Material provided:
::::::::

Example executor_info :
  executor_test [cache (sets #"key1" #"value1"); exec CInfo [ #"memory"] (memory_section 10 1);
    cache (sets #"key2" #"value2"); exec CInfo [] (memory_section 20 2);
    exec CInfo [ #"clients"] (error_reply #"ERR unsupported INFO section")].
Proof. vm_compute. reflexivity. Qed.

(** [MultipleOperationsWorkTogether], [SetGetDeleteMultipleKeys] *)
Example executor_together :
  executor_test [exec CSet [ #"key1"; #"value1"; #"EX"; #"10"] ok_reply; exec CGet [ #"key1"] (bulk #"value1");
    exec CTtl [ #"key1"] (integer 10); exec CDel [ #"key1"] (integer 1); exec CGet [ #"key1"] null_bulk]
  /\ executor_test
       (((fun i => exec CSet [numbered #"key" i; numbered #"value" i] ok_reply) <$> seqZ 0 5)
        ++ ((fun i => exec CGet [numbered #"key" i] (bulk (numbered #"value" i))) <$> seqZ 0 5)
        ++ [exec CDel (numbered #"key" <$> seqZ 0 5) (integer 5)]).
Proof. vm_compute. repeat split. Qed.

::::::::

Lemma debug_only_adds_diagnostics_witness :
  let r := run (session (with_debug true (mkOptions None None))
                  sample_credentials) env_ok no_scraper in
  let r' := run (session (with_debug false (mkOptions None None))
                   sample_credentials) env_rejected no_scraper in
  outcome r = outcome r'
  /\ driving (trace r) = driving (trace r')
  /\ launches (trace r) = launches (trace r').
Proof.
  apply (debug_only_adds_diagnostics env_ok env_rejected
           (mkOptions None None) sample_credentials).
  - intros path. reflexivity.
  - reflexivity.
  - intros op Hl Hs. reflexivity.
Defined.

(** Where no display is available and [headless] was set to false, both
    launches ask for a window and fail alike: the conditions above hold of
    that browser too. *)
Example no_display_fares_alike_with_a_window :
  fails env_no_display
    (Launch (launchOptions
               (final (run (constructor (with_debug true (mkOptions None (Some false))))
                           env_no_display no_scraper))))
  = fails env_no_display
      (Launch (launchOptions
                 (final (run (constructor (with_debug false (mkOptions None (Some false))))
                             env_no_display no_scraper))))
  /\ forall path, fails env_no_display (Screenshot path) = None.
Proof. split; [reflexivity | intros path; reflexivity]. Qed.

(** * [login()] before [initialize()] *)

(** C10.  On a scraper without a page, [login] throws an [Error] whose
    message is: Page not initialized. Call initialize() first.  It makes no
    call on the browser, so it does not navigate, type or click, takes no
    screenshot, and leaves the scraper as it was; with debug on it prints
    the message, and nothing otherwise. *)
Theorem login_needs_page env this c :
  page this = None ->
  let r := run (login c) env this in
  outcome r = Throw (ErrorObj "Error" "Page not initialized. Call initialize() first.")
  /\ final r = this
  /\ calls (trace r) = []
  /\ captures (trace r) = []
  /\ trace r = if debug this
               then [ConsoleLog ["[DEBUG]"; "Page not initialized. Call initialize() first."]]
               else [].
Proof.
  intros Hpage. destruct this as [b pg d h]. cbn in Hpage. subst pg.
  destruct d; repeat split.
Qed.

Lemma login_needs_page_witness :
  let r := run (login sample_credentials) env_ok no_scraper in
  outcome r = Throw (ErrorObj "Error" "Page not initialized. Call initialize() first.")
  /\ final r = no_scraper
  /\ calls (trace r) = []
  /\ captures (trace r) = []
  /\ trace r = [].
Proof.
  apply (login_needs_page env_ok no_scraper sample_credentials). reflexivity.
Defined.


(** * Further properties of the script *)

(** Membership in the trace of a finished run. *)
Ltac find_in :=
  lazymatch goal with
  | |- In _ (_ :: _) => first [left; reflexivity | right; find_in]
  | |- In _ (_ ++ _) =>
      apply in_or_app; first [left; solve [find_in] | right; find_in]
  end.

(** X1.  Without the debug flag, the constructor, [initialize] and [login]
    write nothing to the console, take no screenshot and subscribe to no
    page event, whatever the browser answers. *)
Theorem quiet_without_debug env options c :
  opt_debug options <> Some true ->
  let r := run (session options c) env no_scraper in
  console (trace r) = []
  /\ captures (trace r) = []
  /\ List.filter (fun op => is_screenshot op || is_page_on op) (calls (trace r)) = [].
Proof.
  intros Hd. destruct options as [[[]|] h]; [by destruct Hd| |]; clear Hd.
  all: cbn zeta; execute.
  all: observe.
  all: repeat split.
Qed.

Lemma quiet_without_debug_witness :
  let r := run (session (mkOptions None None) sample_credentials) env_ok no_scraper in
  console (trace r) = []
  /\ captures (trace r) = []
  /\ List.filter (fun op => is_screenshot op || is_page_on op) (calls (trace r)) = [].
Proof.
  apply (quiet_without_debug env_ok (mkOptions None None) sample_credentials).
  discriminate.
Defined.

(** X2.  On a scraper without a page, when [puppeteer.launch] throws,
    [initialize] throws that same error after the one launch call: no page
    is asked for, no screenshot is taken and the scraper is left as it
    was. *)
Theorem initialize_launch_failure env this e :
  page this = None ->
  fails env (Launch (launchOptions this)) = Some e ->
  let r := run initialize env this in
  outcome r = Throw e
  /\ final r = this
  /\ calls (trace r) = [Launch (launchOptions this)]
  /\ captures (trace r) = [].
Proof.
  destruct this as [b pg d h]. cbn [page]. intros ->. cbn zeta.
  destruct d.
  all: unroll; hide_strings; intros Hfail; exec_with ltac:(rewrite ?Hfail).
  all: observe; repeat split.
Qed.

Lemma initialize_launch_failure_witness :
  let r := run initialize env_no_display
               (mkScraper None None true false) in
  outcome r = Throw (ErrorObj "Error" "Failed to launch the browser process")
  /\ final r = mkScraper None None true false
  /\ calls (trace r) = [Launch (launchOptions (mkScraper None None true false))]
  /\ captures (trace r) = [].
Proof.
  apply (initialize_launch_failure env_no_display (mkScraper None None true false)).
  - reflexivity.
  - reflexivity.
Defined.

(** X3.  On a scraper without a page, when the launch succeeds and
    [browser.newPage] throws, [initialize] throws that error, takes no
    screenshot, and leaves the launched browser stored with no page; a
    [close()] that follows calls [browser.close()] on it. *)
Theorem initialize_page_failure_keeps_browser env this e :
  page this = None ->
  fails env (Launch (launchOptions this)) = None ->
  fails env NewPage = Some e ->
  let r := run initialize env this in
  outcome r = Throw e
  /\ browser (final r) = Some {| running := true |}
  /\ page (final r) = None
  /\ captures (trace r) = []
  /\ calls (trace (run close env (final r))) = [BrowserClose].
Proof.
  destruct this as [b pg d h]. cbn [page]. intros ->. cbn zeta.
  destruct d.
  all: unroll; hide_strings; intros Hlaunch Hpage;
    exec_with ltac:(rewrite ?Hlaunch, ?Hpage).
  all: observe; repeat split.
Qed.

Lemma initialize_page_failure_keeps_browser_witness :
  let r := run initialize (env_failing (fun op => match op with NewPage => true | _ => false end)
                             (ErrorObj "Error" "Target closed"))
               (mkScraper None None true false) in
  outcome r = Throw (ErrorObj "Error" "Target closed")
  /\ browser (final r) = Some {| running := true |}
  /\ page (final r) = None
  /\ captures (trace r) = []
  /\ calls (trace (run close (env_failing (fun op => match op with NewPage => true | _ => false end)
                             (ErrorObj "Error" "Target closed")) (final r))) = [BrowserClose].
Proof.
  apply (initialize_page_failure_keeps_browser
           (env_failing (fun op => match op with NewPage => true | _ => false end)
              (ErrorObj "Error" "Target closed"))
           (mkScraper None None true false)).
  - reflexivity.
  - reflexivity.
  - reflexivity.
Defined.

::::::::

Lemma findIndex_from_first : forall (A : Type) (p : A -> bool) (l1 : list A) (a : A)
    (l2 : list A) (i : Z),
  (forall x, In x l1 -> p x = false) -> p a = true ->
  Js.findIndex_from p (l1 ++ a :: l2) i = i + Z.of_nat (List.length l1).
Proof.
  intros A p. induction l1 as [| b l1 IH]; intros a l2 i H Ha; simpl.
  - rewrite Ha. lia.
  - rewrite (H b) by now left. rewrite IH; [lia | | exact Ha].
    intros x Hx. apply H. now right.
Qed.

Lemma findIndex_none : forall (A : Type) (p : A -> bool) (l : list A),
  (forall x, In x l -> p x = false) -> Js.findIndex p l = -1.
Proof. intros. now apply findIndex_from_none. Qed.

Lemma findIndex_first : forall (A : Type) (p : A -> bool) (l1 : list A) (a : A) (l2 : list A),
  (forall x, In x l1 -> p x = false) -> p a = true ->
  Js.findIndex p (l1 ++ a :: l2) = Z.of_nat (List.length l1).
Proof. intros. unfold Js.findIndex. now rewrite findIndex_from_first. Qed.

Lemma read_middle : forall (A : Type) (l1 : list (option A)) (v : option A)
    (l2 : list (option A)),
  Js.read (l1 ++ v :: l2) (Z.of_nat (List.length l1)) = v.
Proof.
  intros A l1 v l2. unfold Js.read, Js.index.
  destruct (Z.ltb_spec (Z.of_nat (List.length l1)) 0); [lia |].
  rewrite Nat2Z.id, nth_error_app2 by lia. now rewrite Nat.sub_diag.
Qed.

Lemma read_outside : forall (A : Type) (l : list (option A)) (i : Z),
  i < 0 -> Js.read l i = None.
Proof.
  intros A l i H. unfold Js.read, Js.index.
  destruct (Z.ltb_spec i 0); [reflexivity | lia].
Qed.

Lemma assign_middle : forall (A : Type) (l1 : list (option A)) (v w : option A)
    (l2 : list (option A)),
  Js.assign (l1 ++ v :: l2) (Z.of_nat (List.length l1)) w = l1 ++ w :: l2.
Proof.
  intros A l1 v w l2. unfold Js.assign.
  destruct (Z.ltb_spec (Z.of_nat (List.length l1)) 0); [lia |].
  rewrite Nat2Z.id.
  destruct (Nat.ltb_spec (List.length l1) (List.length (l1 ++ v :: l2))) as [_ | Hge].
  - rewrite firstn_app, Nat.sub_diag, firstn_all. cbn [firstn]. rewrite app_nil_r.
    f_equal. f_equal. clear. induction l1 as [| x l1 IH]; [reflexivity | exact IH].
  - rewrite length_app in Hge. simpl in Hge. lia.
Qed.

::::::::

What to work on: Scan the entries above and report the number of lines that contain the word "mkOptions", with no added text.

Response to the exercise: 7